» Your instructions:
Repeat exactly the lines from the start of the entries below through the line containing "mapping is linear. *)". Omit the rest.

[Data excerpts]
::::::::::

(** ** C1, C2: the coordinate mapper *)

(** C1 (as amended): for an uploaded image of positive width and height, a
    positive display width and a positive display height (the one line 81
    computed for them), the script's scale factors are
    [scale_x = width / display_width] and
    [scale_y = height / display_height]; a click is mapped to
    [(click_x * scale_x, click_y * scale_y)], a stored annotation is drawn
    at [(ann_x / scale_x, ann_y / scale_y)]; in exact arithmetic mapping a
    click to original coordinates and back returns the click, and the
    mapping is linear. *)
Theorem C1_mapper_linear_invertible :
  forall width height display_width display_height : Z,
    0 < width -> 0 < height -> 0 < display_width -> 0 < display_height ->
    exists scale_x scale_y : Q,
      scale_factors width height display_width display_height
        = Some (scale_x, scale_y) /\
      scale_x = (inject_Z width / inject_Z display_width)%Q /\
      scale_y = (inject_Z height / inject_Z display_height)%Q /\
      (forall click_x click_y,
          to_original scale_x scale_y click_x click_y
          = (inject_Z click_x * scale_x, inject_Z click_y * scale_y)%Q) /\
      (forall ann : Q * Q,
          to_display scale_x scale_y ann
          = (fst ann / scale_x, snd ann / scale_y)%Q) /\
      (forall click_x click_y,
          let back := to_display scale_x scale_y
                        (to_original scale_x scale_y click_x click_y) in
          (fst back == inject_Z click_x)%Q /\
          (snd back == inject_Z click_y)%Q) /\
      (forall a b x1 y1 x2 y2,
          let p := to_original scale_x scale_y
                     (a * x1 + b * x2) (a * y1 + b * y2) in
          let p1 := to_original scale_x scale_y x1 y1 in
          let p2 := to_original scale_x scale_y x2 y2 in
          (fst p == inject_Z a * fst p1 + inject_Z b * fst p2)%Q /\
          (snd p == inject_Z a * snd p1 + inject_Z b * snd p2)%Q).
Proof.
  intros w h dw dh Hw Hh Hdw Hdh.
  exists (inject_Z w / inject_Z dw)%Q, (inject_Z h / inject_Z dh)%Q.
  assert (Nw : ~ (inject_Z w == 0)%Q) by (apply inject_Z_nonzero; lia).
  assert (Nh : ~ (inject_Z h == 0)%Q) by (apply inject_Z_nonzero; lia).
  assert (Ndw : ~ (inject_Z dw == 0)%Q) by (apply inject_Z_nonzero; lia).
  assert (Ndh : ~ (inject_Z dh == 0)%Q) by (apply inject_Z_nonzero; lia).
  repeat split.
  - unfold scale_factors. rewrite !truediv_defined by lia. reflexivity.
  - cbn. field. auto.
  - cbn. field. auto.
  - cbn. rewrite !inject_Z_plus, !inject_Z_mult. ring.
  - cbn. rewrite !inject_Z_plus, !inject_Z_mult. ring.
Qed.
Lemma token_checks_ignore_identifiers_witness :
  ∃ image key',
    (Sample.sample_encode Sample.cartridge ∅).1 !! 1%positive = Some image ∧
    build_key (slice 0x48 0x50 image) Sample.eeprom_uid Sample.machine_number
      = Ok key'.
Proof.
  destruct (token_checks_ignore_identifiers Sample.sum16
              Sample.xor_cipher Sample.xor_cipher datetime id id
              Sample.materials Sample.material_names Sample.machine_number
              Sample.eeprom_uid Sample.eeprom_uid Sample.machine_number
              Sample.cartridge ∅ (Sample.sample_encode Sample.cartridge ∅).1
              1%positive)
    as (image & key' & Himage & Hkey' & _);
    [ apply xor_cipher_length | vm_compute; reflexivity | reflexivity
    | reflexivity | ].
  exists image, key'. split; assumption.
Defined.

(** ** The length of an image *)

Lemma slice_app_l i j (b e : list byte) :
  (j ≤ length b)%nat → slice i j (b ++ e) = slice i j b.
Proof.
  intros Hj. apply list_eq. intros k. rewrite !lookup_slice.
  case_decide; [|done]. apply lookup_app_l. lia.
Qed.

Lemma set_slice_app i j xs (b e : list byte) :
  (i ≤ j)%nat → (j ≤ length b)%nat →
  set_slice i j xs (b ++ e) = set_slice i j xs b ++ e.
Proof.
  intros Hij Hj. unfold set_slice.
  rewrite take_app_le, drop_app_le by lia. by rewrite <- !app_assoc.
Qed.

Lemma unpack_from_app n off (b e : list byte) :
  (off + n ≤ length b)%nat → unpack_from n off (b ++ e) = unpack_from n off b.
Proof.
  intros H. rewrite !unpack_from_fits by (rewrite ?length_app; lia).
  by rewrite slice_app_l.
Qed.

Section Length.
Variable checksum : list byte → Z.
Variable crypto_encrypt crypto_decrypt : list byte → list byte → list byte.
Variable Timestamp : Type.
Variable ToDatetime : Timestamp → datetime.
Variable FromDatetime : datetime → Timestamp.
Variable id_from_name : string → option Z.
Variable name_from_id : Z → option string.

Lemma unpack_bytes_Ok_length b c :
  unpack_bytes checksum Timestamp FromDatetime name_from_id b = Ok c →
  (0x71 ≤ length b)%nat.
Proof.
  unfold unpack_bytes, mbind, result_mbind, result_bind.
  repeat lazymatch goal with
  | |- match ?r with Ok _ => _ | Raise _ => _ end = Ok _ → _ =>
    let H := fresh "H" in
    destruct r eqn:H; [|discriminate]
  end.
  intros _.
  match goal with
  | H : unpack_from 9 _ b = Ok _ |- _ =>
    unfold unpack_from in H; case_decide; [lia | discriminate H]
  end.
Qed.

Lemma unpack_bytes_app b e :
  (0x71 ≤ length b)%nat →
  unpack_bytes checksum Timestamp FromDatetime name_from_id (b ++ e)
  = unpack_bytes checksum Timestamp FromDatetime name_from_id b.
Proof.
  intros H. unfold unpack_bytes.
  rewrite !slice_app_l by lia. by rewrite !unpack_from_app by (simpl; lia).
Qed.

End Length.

::::::::::

» The completed task:
(** ** C1, C2: the coordinate mapper *)

(** C1 (as amended): for an uploaded image of positive width and height, a
    positive display width and a positive display height (the one line 81
    computed for them), the script's scale factors are
    [scale_x = width / display_width] and
    [scale_y = height / display_height]; a click is mapped to
    [(click_x * scale_x, click_y * scale_y)], a stored annotation is drawn
    at [(ann_x / scale_x, ann_y / scale_y)]; in exact arithmetic mapping a
    click to original coordinates and back returns the click, and the
    mapping is linear. *)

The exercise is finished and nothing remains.